As a police officer from 2006 to 2020, Snider worked in eastern New York’s 75th Precinct as well as the 41st Precinct in Hunts Point in the Bronx. There was never a dull moment.

“At times I was an undercover prostitute in Hunts Point as part of Operation Losing Proposition, which they no longer do,” she said. “We did it in Brooklyn, too, and the idea was to keep these women safe. Many are victims of all types of abuse. I had a case once where this woman was assaulted after engaging in a transaction with a John. He paid her, then broke her collarbone and shoulder and took back his money and left her for dead on a rooftop. I arrested that guy.”

When she wasn’t undercover, she took on assignments such as anti-crime as well as the security detail during the United Nations General Assembly.

Snider said policing is different than it was when she started nearly two decades ago.

“We are more cognizant of how the community perceives us,” she said. “Law enforcement and the community used to operate in silos. Now the expectation is that the police are going to work in collaboration with the community.”

Ironically, it was an interaction with a community member that caused her and her husband, Andrew, to move to Orange County.

“A guy I’d arrested for robbery a couple of years earlier when I was working in Brooklyn came up to me on the train one day and got in my face,” Snider said when asked what brought her from Queens to Monroe 13 years ago. “I didn’t recognize him at first. At that point, my husband and I figured it was time to move out of Astoria and buy a house.”

Initially looking at houses on Long Island, the couple ended up choosing Orange County due to the open space.

“My husband wanted a sizeable property, and our realtor told us that if we wanted land we had to go north,” Snider said. “We began looking in Putnam but even then, Orange offered more acreage. Monroe was close to the highway, had eateries, places to shop and nice parks and we found a house we fell in love with, and it worked out.”

After retiring from the force in 2020, Snider was hired as policy director of Criminal Justice and Civil Liberties at the R Street Institute, a center-right think tank headquartered in Washington that engages in policy research and outreach to promote free markets and limited, effective government.

In that role, she often finds herself meeting with lobbyists and members of Congress on public policy issues related to policing, pretrial, juvenile justice, sentencing, incarceration, and reentry.

“If I am able to fix just a few of the issues in the criminal justice system, I am going to do it and I am going to love it,” said Snider, an adjunct lecturer at John Jay College of Criminal Justice who also holds a master’s in criminology from the college. “It is invigorating for me to get in front of a congressperson and explain why my organization supports or doesn’t support something. If there is legislation we support, I stress to Republicans how the legislation will promote due process of law, fiscal conservatism, and effective government. While our friends on the left might support this solely from the position of racial and economic equity, we need to recognize that our society puts a lot of effort and money into arresting people and not why these people are getting involved with the criminal justice system in the first place. The majority of criminals are survival criminals who often live off taxpayers by sitting in a jail cell, getting free medical coverage, and so on. Let’s do what we can to reintroduce them into society successfully so they can get a job.”

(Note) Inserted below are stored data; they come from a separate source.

(* ===== verification/Process.v ===== *)
(** [daemonize] and [guard] of [common/util.cpp], [signal_handle], [signal_handler]
    and [main] of [src/xHttpCache.cpp]: the processes of the server.

    A process is an interaction tree over the system calls it makes.  [os] gives
    the calls their meaning, for the process that is followed through the forks:
    [fates] says which side of each fork that is, [waits] what becomes of the
    children it waits for.  A process that exits ends in the event [Ended]. *)

From S2P Require Import Prelude Cstd Util Log LogSpec IniFile Config.
From ITree Require Import ITree ITreeFacts Events.State Events.StateFacts.

Declare Scope process_scope.
Delimit Scope process_scope with process.
Notation "'let*' x := t 'in' k" := (ITree.bind t (fun x => k))
  (at level 200, x name, t at level 200, k at level 200) : process_scope.
Notation "'do*' t 'in' k" := (ITree.bind t (fun _ => k)) (at level 200, t at level 200, k at level 200) : process_scope.
Open Scope process_scope.

(** ** System calls *)

(** How a child ended, as [waitpid] reports it. *)
Inductive wstatus := Exited (code : Z) | Signaled (sig : Z).

Inductive disposition := SIG_DFL | SIG_IGN | Handled.

Variant sysE : Type -> Type :=
| Fork : sysE Z
| Exit (code : Z) : sysE void
| Waitpid (pid : Z) : sysE (Z * wstatus)
| Setsid : sysE Z
| Signal (sig : Z) (d : disposition) : sysE bool
| Umask (mask : Z) : sysE unit
| Getcwd : sysE (option bytes)
| Chdir (p : option bytes) : sysE Z
| OpenNull : sysE Z
| Dup2 (fd fd' : Z) : sysE Z
| Close (fd : Z) : sysE Z
| LogError (text : bytes) : sysE unit.

Definition sys {T} (e : sysE T) : itree sysE T := ITree.trigger e.

Definition exit {R} (code : Z) : itree sysE R := let* x := sys (Exit code) in match x : void with end.

Definition SIGHUP : Z := 1.
Definition SIGINT : Z := 2.
Definition SIGUSR1 : Z := 10.
Definition SIGPIPE : Z := 13.
Definition SIGALRM : Z := 14.
Definition SIGTERM : Z := 15.

(** ** The code *)

Definition error (text : string) : itree sysE Z := do* sys (LogError (lit text)) in Ret 1.

(** [dup2(fd, to)], its error path included, then the rest. *)
Definition dup2_or_fail (fd to : Z) (text : string) (k : itree sysE Z) : itree sysE Z :=
  let* status := sys (Dup2 fd to) in
  if status <? 0 then do* sys (LogError (lit text)) in do* sys (Close fd) in Ret 1 else k.

Definition daemonize : itree sysE Z :=
  let* appdirptr := sys Getcwd in
  let* pid := sys Fork in
  if pid =? -1 then error "fork() failed"
  else if negb (pid =? 0) then exit 0
  else
    let* sid := sys Setsid in
    if sid <? 0 then error "setsid() failed"
    else
      let* ok := sys (Signal SIGHUP SIG_IGN) in
      if negb ok then error "signal(SIGHUP, SIG_IGN) failed"
      else
        let* pid := sys Fork in
        if pid =? -1 then error "fork() failed"
        else if negb (pid =? 0) then exit 0
        else
          do* sys (Umask 0) in
          let* fd := sys OpenNull in
          if fd <? 0 then error "open(/dev/null) failed"
          else
            dup2_or_fail fd 0 "dup2(STDIN) failed"
            (dup2_or_fail fd 1 "dup2(STDOUT) failed"
            (dup2_or_fail fd 2 "dup2(STDERR) failed"
            (let* status := (if 2 <? fd then sys (Close fd) else Ret 0) in
             if status <? 0 then error "close() failed"
             else
               let* r := sys (Chdir appdirptr) in
               if negb (r =? -1) then do* sys (LogError (lit "chdir() failed")) in Ret 0 else Ret 0))).

(** One turn of [guard]'s loop, which only [exit] ends. *)
Definition guard_turn (driverFunc : itree sysE unit) (exit_key : Z) : itree sysE (unit + void) :=
  let* pid := sys Fork in
  if 0 =? pid then do* driverFunc in exit 0
  else if 0 <? pid then
    let* w := sys (Waitpid pid) in
    let '(pidWait, status) := w in
    if pidWait <? 0 then do* sys (LogError (lit "waitpid() failed")) in exit 0
    else
      do* match status with
          | Exited code => if code =? exit_key then exit 0 else Ret tt
          | Signaled _ => Ret tt
          end in
      do* sys (LogError (lit "Restart the program...")) in Ret (inl tt)
  else do* sys (LogError (lit "fork() failed")) in exit 1.

Definition guard (driverFunc : itree sysE unit) (exit_key : Z) : itree sysE void :=
  ITree.iter (fun _ => guard_turn driverFunc exit_key) tt.

Definition signal_handler (sig : Z) : itree sysE void :=
  do* sys (LogError (lit "sig:" ++ sdec sig)) in exit (-1).

Definition signal_ignore (sig : Z) : itree sysE Z :=
  let* ok := sys (Signal sig SIG_IGN) in Ret (if ok : bool then 0 else -1).

Definition signal_handle : itree sysE bool :=
  do* sys (Signal SIGPIPE SIG_IGN) in
  do* signal_ignore SIGHUP in
  do* sys (Signal SIGUSR1 SIG_IGN) in
  do* sys (Signal SIGALRM Handled) in
  do* sys (Signal SIGTERM Handled) in
  do* sys (Signal SIGHUP Handled) in
  do* sys (Signal SIGINT Handled) in
  Ret true.

(** [main], once the configuration is loaded. *)
Definition main (cfg : xConfig) (xhttpcache : itree sysE unit) : itree sysE Z :=
  do* (if run_daemonize (app cfg) =? 1 then daemonize else Ret 0) in
  do* (if run_guard (app cfg) =? 1 then let* x := guard xhttpcache 0 in match x : void with end else xhttpcache) in
  Ret 0.

(** ** The system *)

Inductive file := Tty | Null | OtherFile.

Record Proc := MkProc {
  p_pid : Z;
  p_ppid : Z;
  p_pgid : Z;
  p_sid : Z;
  p_signals : gmap Z disposition;
  p_umask : Z;
  p_cwd : bytes;
  p_fds : gmap Z file;
  p_log : list bytes
}.

(** Which side of a fork is followed, if it succeeds. *)
Inductive fate := Child | Parent | ForkFails.

Record World := MkWorld {
  proc : Proc;
  next_pid : Z;
  forks : nat;
  fates : list fate;
  waits : list (option wstatus);
  null_opens : bool;
  dir_opens : bool
}.

Definition set_proc (p : Proc) (w : World) : World :=
  MkWorld p (next_pid w) (forks w) (fates w) (waits w) (null_opens w) (dir_opens w).

Definition set_pfds (f : gmap Z file) (p : Proc) : Proc :=
  MkProc (p_pid p) (p_ppid p) (p_pgid p) (p_sid p) (p_signals p) (p_umask p) (p_cwd p) f (p_log p).

Variant endE : Type -> Type := Ended (w : World) (code : Z) : endE void.

Definition fork (w : World) : World * Z :=
  let p := proc w in
  match fates w with
  | Child :: fs =>
      (MkWorld (MkProc (next_pid w) (p_pid p) (p_pgid p) (p_sid p) (p_signals p) (p_umask p) (p_cwd p) (p_fds p) (p_log p))
         (next_pid w + 1) (S (forks w)) fs (waits w) (null_opens w) (dir_opens w), 0)
  | Parent :: fs => (MkWorld p (next_pid w + 1) (S (forks w)) fs (waits w) (null_opens w) (dir_opens w), next_pid w)
  | ForkFails :: fs => (MkWorld p (next_pid w) (forks w) fs (waits w) (null_opens w) (dir_opens w), -1)
  | [] => (w, -1)
  end.

(** The leader of a process group cannot begin a session. *)
Definition setsid (w : World) : World * Z :=
  let p := proc w in
  if p_pgid p =? p_pid p then (w, -1)
  else (set_proc (MkProc (p_pid p) (p_ppid p) (p_pid p) (p_pid p) (p_signals p) (p_umask p) (p_cwd p) (p_fds p) (p_log p)) w, p_pid p).

Definition os : forall T, sysE T -> Monads.stateT World (itree endE) T := fun T e w =>
  let p := proc w in
  match e in sysE T return itree endE (World * T) with
  | Fork => Ret (fork w)
  | Exit code => Vis (Ended w code) (fun x : void => match x with end)
  | Waitpid pid =>
      match waits w with
      | Some st :: ws => Ret (MkWorld p (next_pid w) (forks w) (fates w) ws (null_opens w) (dir_opens w), (pid, st))
      | None :: ws => Ret (MkWorld p (next_pid w) (forks w) (fates w) ws (null_opens w) (dir_opens w), (-1, Exited 0))
      | [] => Ret (w, (-1, Exited 0))
      end
  | Setsid => Ret (setsid w)
  | Signal sig d =>
      Ret (set_proc (MkProc (p_pid p) (p_ppid p) (p_pgid p) (p_sid p) (<[sig := d]> (p_signals p)) (p_umask p) (p_cwd p)
                            (p_fds p) (p_log p)) w, true)
  | Umask mask =>
      Ret (set_proc (MkProc (p_pid p) (p_ppid p) (p_pgid p) (p_sid p) (p_signals p) mask (p_cwd p) (p_fds p) (p_log p)) w, tt)
  | Getcwd => Ret (w, if (length (p_cwd p) <? 1024)%nat then Some (p_cwd p) else None)
  | Chdir (Some d) =>
      if dir_opens w
      then Ret (set_proc (MkProc (p_pid p) (p_ppid p) (p_pgid p) (p_sid p) (p_signals p) (p_umask p) d (p_fds p) (p_log p)) w, 0)
      else Ret (w, -1)
  | Chdir None => Ret (w, -1)
  | OpenNull =>
      if null_opens w then
        let fd := lowest_fd (p_fds p) in Ret (set_proc (set_pfds (<[fd := Null]> (p_fds p)) p) w, fd)
      else Ret (w, -1)
  | Dup2 fd fd' =>
      match p_fds p !! fd with
      | Some f => Ret (set_proc (set_pfds (<[fd' := f]> (p_fds p)) p) w, fd')
      | None => Ret (w, -1)
      end
  | Close fd =>
      match p_fds p !! fd with
      | Some _ => Ret (set_proc (set_pfds (delete fd (p_fds p)) p) w, 0)
      | None => Ret (w, -1)
      end
  | LogError text =>
      Ret (set_proc (MkProc (p_pid p) (p_ppid p) (p_pgid p) (p_sid p) (p_signals p) (p_umask p) (p_cwd p) (p_fds p)
                            (p_log p ++ [text])) w, tt)
  end.

Definition run {R} (t : itree sysE R) (w : World) : itree endE (World * R) := interp_state os t w.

Due to her line of work, Snider is often a guest in state and national media outlets.

“Because of my experience as a cop and because I write commentary pieces on important things, I will often get called on by the media,” she said. “A recent example is after the attempted assassination of President Trump, I got called by NBC, MNBC, FOX, NY1 and Spectrum News to give my expert opinion on where the deployment failures were or where the tactics seemingly did not go as planned.”

Two years ago, Snider and her husband sold their house in Monroe and moved to Harriman. Though she loves what she is doing now, once her husband retires from the force in a few months, Snider plans on moving to Florida. But not to retire.

“I plan to run for office of some sort once we are permanently settled in southwest Florida,” she said. “I have had a place there since 2013 near family and tons of golf courses for my husband. I will take the political landscape into consideration before I make that judgement call. I have contemplated running for a local position to get my feet wet first.”